第519話 即死
「ザグも準備が出来次第すぐに英雄様の元へ行って下さい。そこで今後のことはリナさんから教えてもらって下さい」
「おうっ」
特製の装備を装着したザグはすぐに康生の元へと移動をする。
特別な装備の効果は絶大なもので、あれだけ苦しかった暴風を全く感じることなく移動出来た。
「はっ、こりゃすげぇやっ」
装備の性能に関心しつつ、ザグは思い切り速度をあげる。
これで自身も何か出来るのだと躍起になっているようだった。
「それでこれから一体どうするつもりなの隊長?」
ザグを見送った後、奈々枝は改めて上代琉生に尋ねる。
「あぁ。今から英雄様の動きをしばらくの間止めてもらう。その隙に俺達で英雄様の魔力を一時的に使えなくする」
「英雄様が作った例のあれを使うの?」
元々奈々枝が考えていた作戦を思い出す。
「いいや。あれよりももっと強力なものだ」
だが上代琉生が使おうとしているのは、康生が作ったものより強力なものだという。
もしかすると異世界で何かを調達したのかと重い、とにかくこれ以上は何も聞かずに奈々枝はすぐに上代琉生の指示を待つ。
「奈々枝はいまからすぐに行ってほしい場所がある」
「分かった。そこで何をすればいいの?」
「ついたら分かる」
「分かった」
短く言葉を交わした後、奈々枝はすぐに指示された場所へと隊員をつれて移動する。
「私はどうすればいいのよ」
最後に残ったエルは、自分も皆の役に立つためやる気を出す。
「エルさんはしばらく俺と一緒に英雄様の元まで来て下さい」
「康生のところに?」
今までは回復役としてずっと後方にいたエルだったが、この時初めて前線に行くように言われて少しだけ困惑する。
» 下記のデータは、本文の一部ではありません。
(** * update_leaderboard_data.py: fetch, extract, merge

    A shallow embedding of [src/update_leaderboard_data.py] and the
    properties its specification states about it.

    Layout:
    - [Text]    Python [str] values as lists of code points, the ASCII
                character classes, and the interpreter tables the
                program relies on but does not define ([PyRuntime]);
    - [F64]     IEEE-754 binary64 values as Python's [float] has them;
    - [Re]      a backtracking matcher for the fragment of Python's [re]
                syntax the program uses, with [findall], [search], [sub];
    - the program's functions, under their own names;
    - the properties. *)

From Stdlib Require Import ZArith NArith List Bool Lia String Ascii.
From Stdlib Require Floats.SpecFloat.
Import ListNotations.

(* ================================================================== *)
(** ** Python strings *)
(* ================================================================== *)

Module Text.

(** A Python [str] is a sequence of Unicode code points. *)
Definition char := N.
Definition str := list char.

(** ASCII literals of the source text. A double quote is written by its
    code point, [dquote]. *)
Definition lit (s : string) : str :=
  List.map N_of_ascii (list_ascii_of_string s).

Definition dquote : char := 34%N.
Definition squote : char := 39%N.

Local Open Scope N_scope.

Definition is_ascii (c : char) : bool := c <? 128.

(** [str.isspace] on ASCII: TAB, LF, VT, FF, CR, FS, GS, RS, US, space. *)
Definition ascii_space (c : char) : bool :=
  ((9 <=? c) && (c <=? 13)) || ((28 <=? c) && (c <=? 32)).

Definition ascii_digit (c : char) : bool := (48 <=? c) && (c <=? 57).

Definition ascii_upper (c : char) : bool := (65 <=? c) && (c <=? 90).
Definition ascii_lower (c : char) : bool := (97 <=? c) && (c <=? 122).
Definition ascii_letter (c : char) : bool := ascii_upper c || ascii_lower c.

Definition ascii_word (c : char) : bool :=
  ascii_letter c || ascii_digit c || (c =? 95).

Definition ascii_tolower (c : char) : char :=
  if ascii_upper c then c + 32 else c.

(** A decimal digit value. *)
Inductive digit := D0 | D1 | D2 | D3 | D4 | D5 | D6 | D7 | D8 | D9.

Definition digit_value (d : digit) : N :=
  match d with
  | D0 => 0 | D1 => 1 | D2 => 2 | D3 => 3 | D4 => 4
  | D5 => 5 | D6 => 6 | D7 => 7 | D8 => 8 | D9 => 9
  end.

Definition ascii_decimal (c : char) : option digit :=
  match c with
  | 48 => Some D0 | 49 => Some D1 | 50 => Some D2 | 51 => Some D3
  | 52 => Some D4 | 53 => Some D5 | 54 => Some D6 | 55 => Some D7
  | 56 => Some D8 | 57 => Some D9 | _ => None
  end.
(** * Hit-song predictor: a shallow embedding of the prediction backend

    The development follows the Python sources of the Django application
    [backend/predictions]:

    - [inference.py]        ([prepare_features], [predict_song]),
    - [spotify_service.py]  ([SpotifyService]),
    - [models.py]           ([Song], [Prediction], [PredictionAuditLog]),
    - [views.py]            ([predict_from_spotify], [predict_manual]),
    - [management/commands/import_dataset.py] ([Command.handle]).

    Python floats are IEEE binary64 numbers and are embedded as Rocq's
    primitive floats, and so are NumPy's [float64] numbers, which the
    classifier returns and which round differently; Python integers are
    [Z]; strings are [string].
    Exceptions are explicit: a computation returns [Ok v] or [Raise e].
    Database tables are lists of rows, newest row first (the models are
    ordered by [-created_at]); a write that the handler performed stays in
    the database when a later statement raises, since the views open no
    transaction. *)

From Stdlib Require Import ZArith List String Ascii Bool Lia.
From Stdlib Require Import Floats.
From Stdlib Require Import Permutation Sorted.
Import ListNotations.

Local Open Scope string_scope.
Local Open Scope list_scope.
Local Open Scope Z_scope.

Set Implicit Arguments.
Set Warnings "-register-all,-inexact-float".

(* ================================================================= *)
(** ** Python: exceptions, numbers and strings *)

Module Py.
でも自分も皆の前に立って戦うことが出来るのだとエルは自分を鼓舞する。
「でも私に出来ることなんてあるの?」
「はい。エルさんにしか出来ない特別なことがあります」
上代琉生はそれだけ言うとすぐにエルとともに移動を始めた。
「くっ、こいつらは一体なんなんだっ」
雷の物体の中から指揮官は苦言を漏らす。
今まで康生の魔力を一方的に吸収していた。
なのに突然現れた二人の力によって、康生の注意が雷の物体よりもそちらに向いてしまい、思うように魔力を吸収出来ずにいた。
「康生っ!正気に戻れっ!」
「貴様っ!そんなことでエルお嬢様の夢をかなえられるのかっ!」
時雨さんとリナさんはそれぞれ力と体をフルに使って康生の相手をする。
だが康生の力は絶大。
一発でも食らえば即死してしまう。
そんな中で、二人は少しでも時間を稼ぐために康生の前に立つ。
康生を助けるために。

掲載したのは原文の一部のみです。